Viewtiful Joe has been included in a number of "best games" lists in the years following its release. It was rated the 27th best game made on a Nintendo system in Nintendo Powers "Top 200 Games" list in February 2006 and the 10th best game on the GameCube in its August 2008 issue reflecting on the top 20 games for each system. Both GameSpy and the G4 television program X-Play named Viewtiful Joe the ninth best game of all time for the GameCube. In 2007, Viewtiful Joe was named the 17th best GameCube game of all time in IGNs feature reflecting on the system's long lifespan. Later in 2007, ScrewAttack listed the game at seventh on their Top 10 GameCube Games of All Time.
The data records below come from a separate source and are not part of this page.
(** X6.  Under left padding (an attention mask of [p] zeros followed by
    [k] ones, the target columns included) the position ids are 0 on the
    padding and count 0, 1, ..., k-1 over the tokens: the first real token
    gets position 0 whatever the amount of padding. *)
Theorem position_ids_left_padding (p k : nat) :
  position_ids_of (repeat 0 p ++ repeat 1 k) = repeat 0 p ++ Py.range k.
Proof.
  unfold position_ids_of, Np.cumsum.
  rewrite position_ids_zeros, position_ids_ones. reflexivity.
Qed.

(** ** get_outputs: the special tokens stripped *)

Lemma slice_strip {A} (a b : Z) (l : list A) :
  0 <= a -> 0 < b ->
  Py.slice (Some a) (Some (- b)) l
  = skipn (Z.to_nat a) (firstn (length l - Z.to_nat b) l).
Proof.
  intros Ha Hb. rewrite skipn_firstn_comm.
  unfold Py.slice, Py.clamp.
  replace (a <? 0) with false by (symmetry; apply Z.ltb_ge; lia).
  replace (- b <? 0) with true by (symmetry; apply Z.ltb_lt; lia).
  destruct (Z_le_gt_dec a (Z.of_nat (length l))) as [Hle|Hgt].
  - f_equal; [|f_equal]; lia.
  - rewrite (skipn_all2 (n := Z.to_nat a) l) by lia.
    rewrite (skipn_all2 l) by lia.
    rewrite !firstn_nil. reflexivity.
Qed.

Lemma slice_drop_prefix {A} (a : Z) (l : list A) :
  0 <= a -> Py.slice (Some a) None l = skipn (Z.to_nat a) l.
Proof.
  intros Ha. unfold Py.slice, Py.clamp.
  replace (a <? 0) with false by (symmetry; apply Z.ltb_ge; lia).
  destruct (Z_le_gt_dec a (Z.of_nat (length l))) as [Hle|Hgt].
  - replace (Z.to_nat (Z.min a (Z.of_nat (length l)))) with (Z.to_nat a)
      by lia.
    apply firstn_all2. rewrite length_skipn. lia.
  - rewrite (skipn_all2 (n := Z.to_nat a) l) by lia.
    rewrite (skipn_all2 l) by lia. apply firstn_nil.
Qed.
Viewtiful Joe was successful enough to establish a franchise, and a few other related media titles were released. Viewtiful Joe was followed by a direct sequel titled Viewtiful Joe 2—released for both the GameCube and PlayStation 2—and two spinoffs: Viewtiful Joe: Red Hot Rumble for the PSP and GameCube and Viewtiful Joe: Double Trouble! for the Nintendo DS. An anime adaption of the game was produced by Group TAC, airing on the Japanese television station TV Tokyo beginning in 2004 and being licensed for US distribution by Geneon Entertainment in 2005. A set of Viewtiful Joe trading figures was released by Agatsuma Entertainment in October 2005, while a series of action figures made by Jazwares was released in July 2006. V Jump published a manga series of Viewtiful Joe from November 2004.
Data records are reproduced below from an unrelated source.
(** POST /webhook/stripe: the raw body and the stripe-signature header. *)
Definition stripe_webhook (payload : string) (sig_header : option string)
    (now : Z) (w : world) : result doc * world :=
  match construct_event ext payload sig_header STRIPE_WEBHOOK_SECRET with
  | inl _ => (HTTPException 400 (Msg "Invalid signature"), w)
  | inr event =>
      if String.eqb (ev_type event) "checkout.session.completed" then
        let metadata := default ∅ (ev_metadata event) in
        let tier := default "basic" (metadata !! "tier") in
        match metadata !! "flame_id" with
        | Some flame_id =>
            if String.eqb flame_id "" then (Ok received, w)
            else
              (Ok received,
               set_db w
                 (Database.update_document (db w) now "flame"
                    [("id", VStr flame_id)]
                    (list_to_map [("payment_status", VStr "paid");
                                  ("tier", VStr tier)])))
        | None => (Ok received, w)
        end
      else (Ok received, w)
  end.

(** POST /flames/{flame_id}/reply *)
Definition reply_flame (flame_id : string) (payload : FlameReply)
    (now : Z) (oid : string) (w : world) : result doc * world :=
  match Database.get_document (db w) "flame" [("id", VStr flame_id)] with
  | None => (HTTPException 404 (Msg "Flame not found"), w)
  | Some flame =>
      if negb (match flame !! "tier" with
               | Some t => Mongo.scalar_eqb t (VStr "premium")
               | None => false
               end)
      then (HTTPException 403 (Msg "Replies available for Premium flames"), w)
      else
        let reply_doc : doc :=
          list_to_map
            [("flame_id", VStr flame_id);
             ("message", VStr (reply_message payload));
             ("sender_name", from_option VStr VNone (reply_sender_name payload));
             ("created_at", VIso now)] in
        let '(db', _, _) := Database.create_document (db w) now oid "reply" reply_doc in
        (Ok {["status" := VStr "ok"]}, set_db w db')
  end.

(** GET /flames/{slug} *)
Definition get_flame (slug : string) (now : Z) (w : world) : result doc :=
  match Database.get_document (db w) "flame" [("slug", VStr slug)] with
  | None => HTTPException 404 (Msg "Not found")
  | Some flame => Flame_call flame now
  end.

(** GET /gallery: the loop pops "_id" off every document, if it is there. *)
Definition public_gallery (w : world) : list doc :=
  delete "_id" <$>
    Database.get_documents (db w) "flame"
      [("allow_public_gallery", VBool true); ("payment_status", VStr "paid")] 100.

(** GET /admin/flames with the x-admin-key header, if any. *)
Definition admin_flames (x_admin_key : option string) (w : world)
  : result (list doc) :=
  if negb (match x_admin_key with
           | Some k => String.eqb k ADMIN_KEY
           | None => false
           end)
  then HTTPException 401 (Msg "Unauthorized")
  else
    Ok (delete "_id" <$>
          Database.get_documents (db w) "flame" [("payment_status", VStr "paid")] 500).

End Handlers.

End Backend.

(** * src/main.py and src/schemas.py *)

Module Root.

(** ** src/schemas.py (pydantic v2) *)

Record FlameCreate : Type := {
  recipient_name : string;
  sender_name : string;
  message : string;
  photos : option (list string);       (* each HttpUrl by its str(url) *)
  flame_color : option string;
  tier : string;
  schedule_date : option Z;
  allow_public_gallery : bool;
}.

Section Schemas.
Context (ext : externals).

(* str with Field(min_length, max_length): no coercion in v2 *)
Definition str_field (lo hi : nat) (v : value) : option string :=
  match v with
  | VStr s =>
      if (lo <=? String.length s)%nat && (String.length s <=? hi)%nat
      then Some s else None
  | _ => None
  end.

Definition str_any (v : value) : option string :=
  match v with VStr s => Some s | _ => None end.

(* Literal['basic', 'premium'] *)
Definition Tier (v : value) : option string :=
  match v with
  | VStr s =>
      if String.eqb s "basic" || String.eqb s "premium" then Some s else None
  | _ => None
  end.

Definition list_of_urls (v : value) : option (list string) :=
  match v with
  | VList l => mapM (parse_http_url ext) l
  | _ => None
  end.

(** The field validator of [photos]; [None] is the ValueError. *)
Definition validate_photos (v : option (list string))
  : option (option (list string)) :=
  match v with
  | None => Some None
  | Some l =>
      if (3 <? length l)%nat then None
      else if forallb (has_image_ext allowed) l then Some (Some l)
      else None
  end.

(** [FlameCreate] called with the keywords of [payload]; [None] is the
    ValidationError.  Unknown keys are ignored. *)
Definition FlameCreate_validate (payload : doc) : option FlameCreate :=
  rn ← required (str_field 1 80) (payload !! "recipient_name");
  sn ← required (str_field 1 80) (payload !! "sender_name");
  msg ← required (str_field 10 4000) (payload !! "message");
  ph ← optional list_of_urls (payload !! "photos") ≫= validate_photos;
  col ← match payload !! "flame_color" with
        | None => Some (Some "#FF4D4D")
        | Some VNone => Some None
        | Some v => Some <$> str_any v
        end;
  tr ← with_default Tier "basic" (payload !! "tier");
  sd ← optional (parse_datetime ext) (payload !! "schedule_date");
  apg ← with_default (parse_bool ext) false
          (payload !! "allow_public_gallery");
  Some {| recipient_name := rn; sender_name := sn; message := msg;
          photos := ph; flame_color := col; tier := tr;
          schedule_date := sd; allow_public_gallery := apg |}.

Definition model_dump (obj : FlameCreate) : doc :=
  list_to_map
    [("recipient_name", VStr (recipient_name obj));
     ("sender_name", VStr (sender_name obj));
     ("message", VStr (message obj));
     ("photos", from_option (fun l => VList (VStr <$> l)) VNone (photos obj));
     ("flame_color", from_option VStr VNone (flame_color obj));
     ("tier", VStr (tier obj));
     ("schedule_date", from_option VTime VNone (schedule_date obj));
     ("allow_public_gallery", VBool (allow_public_gallery obj))].

(** [FlameReply(flame_id=flame_id, **payload)]: a payload that has the key
    [flame_id] itself makes the call a TypeError; else [message] is a string
    of 3 to 2000 characters. *)
Inductive reply_check : Type := ReplyOk | ReplyInvalid | ReplyTypeError.

Definition FlameReply_call (flame_id : string) (payload : doc) : reply_check :=
  match payload !! "flame_id" with
  | Some _ => ReplyTypeError
  | None =>
      match required (str_field 3 2000) (payload !! "message") with
      | Some _ => ReplyOk
      | None => ReplyInvalid
      end
  end.

End Schemas.

(** ** The [database] module of src/main.py *)

(** Modelled from the spec: src/main.py imports [db], [create_document] and
    [get_documents] from a module [database] that is not among the sources
    (src/backend/database.py belongs to the other back end).  Section 4.1:
    create stamps the last-updated timestamp, and the creation timestamp if
    absent, from the adapter's clock, and returns the id. *)
Definition create_document (db : store) (now : Z) (oid : string)
    (collection_name : string) (data : doc) : store * string :=
  let data :=
    match data !! "created_at" with
    | Some _ => data
    | None => <["created_at" := VTime now]> data
    end in
  let data := <["updated_at" := VTime now]> data in
  let '(c, _, inserted_id) :=
    Mongo.insert_one oid data (Database.collection db collection_name) in
  (<[collection_name := c]> db, py_str inserted_id).

(** Modelled from the spec: [get_documents] of the same missing module.
    Section 4.1: list(collection, filter, limit) gives a sequence of
    documents. *)
Definition get_documents (db : store) (collection_name : string)
    (filt : Mongo.query) (limit : nat) : list doc :=
  Mongo.find_limit filt limit (Database.collection db collection_name).

(** ** src/main.py *)

Record world : Type := {
  db : option store;                   (* None: no database configured *)
  sessions : list session_request;
}.

Definition set_db (w : world) (d : store) : world :=
  {| db := Some d; sessions := sessions w |}.

Definition add_session (w : world) (rq : session_request) : world :=
  {| db := db w; sessions := (sessions w ++ [rq])%list |}.

(* the environment, read at import time; an unset variable is "" *)
Record config : Type := {
  STRIPE_SECRET_KEY : string;
  STRIPE_WEBHOOK_SECRET : string;
  ADMIN_KEY : string;
  FRONTEND_URL : string;
  HCAPTCHA_SECRET : string;
}.

Definition is_hex (c : ascii) : bool :=
  let n := nat_of_ascii c in
  ((48 <=? n)%nat && (n <=? 57)%nat)
  || ((65 <=? n)%nat && (n <=? 70)%nat)
  || ((97 <=? n)%nat && (n <=? 102)%nat).

(* bson.ObjectId(s) for a string: 24 hex digits, else InvalidId *)
Definition ObjectId (s : string) : option value :=
  if (String.length s =? 24)%nat && forallb is_hex (list_ascii_of_string s)
  then Some (VOid (Str.lower s)) else None.

(* 'T' object has no attribute 'title' *)
Definition no_title (v : value) : string :=
  let ty := match v with
            | VNone => "NoneType" | VBool _ => "bool" | VInt _ => "int"
            | VStr _ => "str" | VList _ => "list" | VDict _ => "dict"
            | VTime _ | VIso _ => "datetime" | VOid _ => "ObjectId"
            end in
  "'" ++ ty ++ "' object has no attribute 'title'".

Section Handlers.
Context (ext : externals) (cfg : config).

Definition generate_slug (recipient sender token : string) : string :=
  let base :=
    Str.replace_blank
      (Str.lower (Str.strip recipient) ++ "-" ++ Str.lower (Str.strip sender)) in
  base ++ "-" ++ token.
In 2004, Capcom registered the domain name ViewtifulJoe3.com, suggesting another sequel. Shortly thereafter, the website was devoid of content. In January 2006, Atsushi Inaba expressed interest in developing a title in the series for the Wii. However, as none of Clover Studio's games proved to be an outstanding financial success, Capcom officially dissolved the subsidiary in March 2007 after the release of its final two games, Ōkami and God Hand. Its key members left to form a new company called PlatinumGames. Capcom producer Jun Takeuchi commented at the 2009 San Diego Comic-Con that there have been currently no plans to continue with the series, although Viewtiful Joe has appeared as a playable character in Capcom's 2008 Wii fighting game Tatsunoko vs. Capcom and is a playable character in Marvel vs. Capcom 3: Fate of Two Worlds and Ultimate Marvel vs. Capcom 3 for the PlayStation 3 and Xbox 360.

However, in 2012, PlatinumGames announced the development of The Wonderful 101, then known as Project P-100. This was the first project that reunited Kamiya and Inaba as director and producer on a title since the development of the Viewtiful Joe series. Furthermore, The Wonderful 101 uses the same tokusatsu thematics of the Viewtiful Joe series, and the two share a similar art style albeit different gameplay. This has led fans to hail The Wonderful 101 as a spiritual successor of sorts. The franchise would also later be featured in Archie Comics' Worlds Unite crossover with several other Capcom and Sega series, taking place in the Sonic the Hedgehog and Mega Man comics.